Evangelio
del 25 / Dic / 2019
En
medio de felicitaciones y regalos, entre cenas y bullicio, casi oculto por
luces, árboles y estrellas, es posible todavía entrever en el centro de las
fiestas navideñas «un niño recostado en un pesebre». Lo mismo sucede en el
relato de Belén. Hay luces, ángeles y cantos, pero el corazón de esa escena
grandiosa lo ocupa un niño en un pesebre.
El
evangelista narra el nacimiento del Mesías con una sobriedad sorprendente. A
María «le llegó el tiempo del parto y dio a luz a su hijo». Ni una palabra más.
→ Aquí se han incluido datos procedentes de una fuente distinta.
(** A call to the vault. *)
Definition vaulted {A} (m : eff Vault.Vault Vault.fault A) : B A := fun s =>
  let '(v, r) := m (b_vault s) in (set_vault v s, match r with Ok a => Ok a | Err f => Err (of_vault f) end).

(** What came from outside. *)
Definition outside {A} (r : result uerr A) : B A := reads (fun _ => match r with Ok a => Ok a | Err e => Err (UFails e) end).
Definition outside_err (e : option uerr) : B () := match e with None => mret () | Some e => fails (UFails e) end.

(** [if err := m(); err != nil { log }]; a panic goes on. *)
Definition logged {A} (m : B A) : B () := fun s =>
  match m s with
  | (s, Err UPanics) => (s, Err UPanics)
  | (s, _) => (s, Ok ())
  end.

(** [defer cleanup()]. *)
Definition deferring {A} (cleanup : Bridge -> Bridge) (m : B A) : B A := fun s => let '(s, r) := m s in (cleanup s, r).

(** ** Making a user *)

Definition checkIrrecoverableEventID (lastEventID : string) (started : result uerr bool) : result uerr (list user_event) :=
  if negb (String.eqb lastEventID "") then Ok []
  else
    match started with
    | Err e => Err e
    | Ok started => Ok (if started : bool then [UserBadEvent "EventID missing from vault"] else [])
    end.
Lo que realmente parece interesarle es cómo se acoge al niño. Mientras en Belén
«no hay sitio» ni siquiera en la posada, en María encuentra una acogida
conmovedora. La madre no tiene medios, pero tiene corazón: «Lo envolvió en
pañales y lo acostó en un pesebre».
El
lector no puede continuar el relato sin expresar su primera sorpresa: ¿En este
niño se encarna Dios?. Nunca lo hubiéramos imaginado así. Nosotros pensamos en
un Dios majestuoso y omnipotente, y él se nos presenta en la fragilidad de un
niño débil e indefenso. Lo imaginamos grande y lejano, y él se nos ofrece en la
ternura de un recién nacido. ¿Cómo sentir miedo de este Dios?. Teresa de
Lisieux, declarada en 1997 doctora de la Iglesia, dice así: «Yo no puedo temer
a un Dios que se ha hecho tan pequeño por mí… ¡Yo le amo!».
El
relato ofrece una clave para acercarnos al misterio de ese Dios. Lucas insiste
hasta tres veces en la importancia del «pesebre». Es como una obsesión. María
lo acuesta en un pesebre. A los pastores no se les da otra señal: lo encontrarán
en un pesebre. Efectivamente, en el pesebre lo encuentran al llegar a Belén. El
pesebre es el primer lugar de la tierra donde descansa ese Dios hecho niño. Ese
pesebre es la señal para reconocerlo, el lugar donde hay que encontrarlo. ¿Qué
se esconde tras ese enigma?.
Lucas
está aludiendo a unas palabras del profeta Isaías en las que Dios se queja así:
«El buey conoce a su amo; el asno conoce el pesebre de su señor. Pero Israel no
me conoce, no piensa en mí» (Isaías 1,3). A Dios no hay que buscarlo en lo
admirable y maravilloso, sino en lo ordinario y cotidiano. No hay que indagar
en lo grande, sino rastrear en lo pequeño.
Los
pastores nos indican en qué dirección buscar el misterio de la Navidad:
«Vayamos a Belén». Cambiemos nuestra idea de Dios. Hagamos una relectura de
nuestro cristianismo. Volvamos al inicio y descubramos un Dios cercano y pobre.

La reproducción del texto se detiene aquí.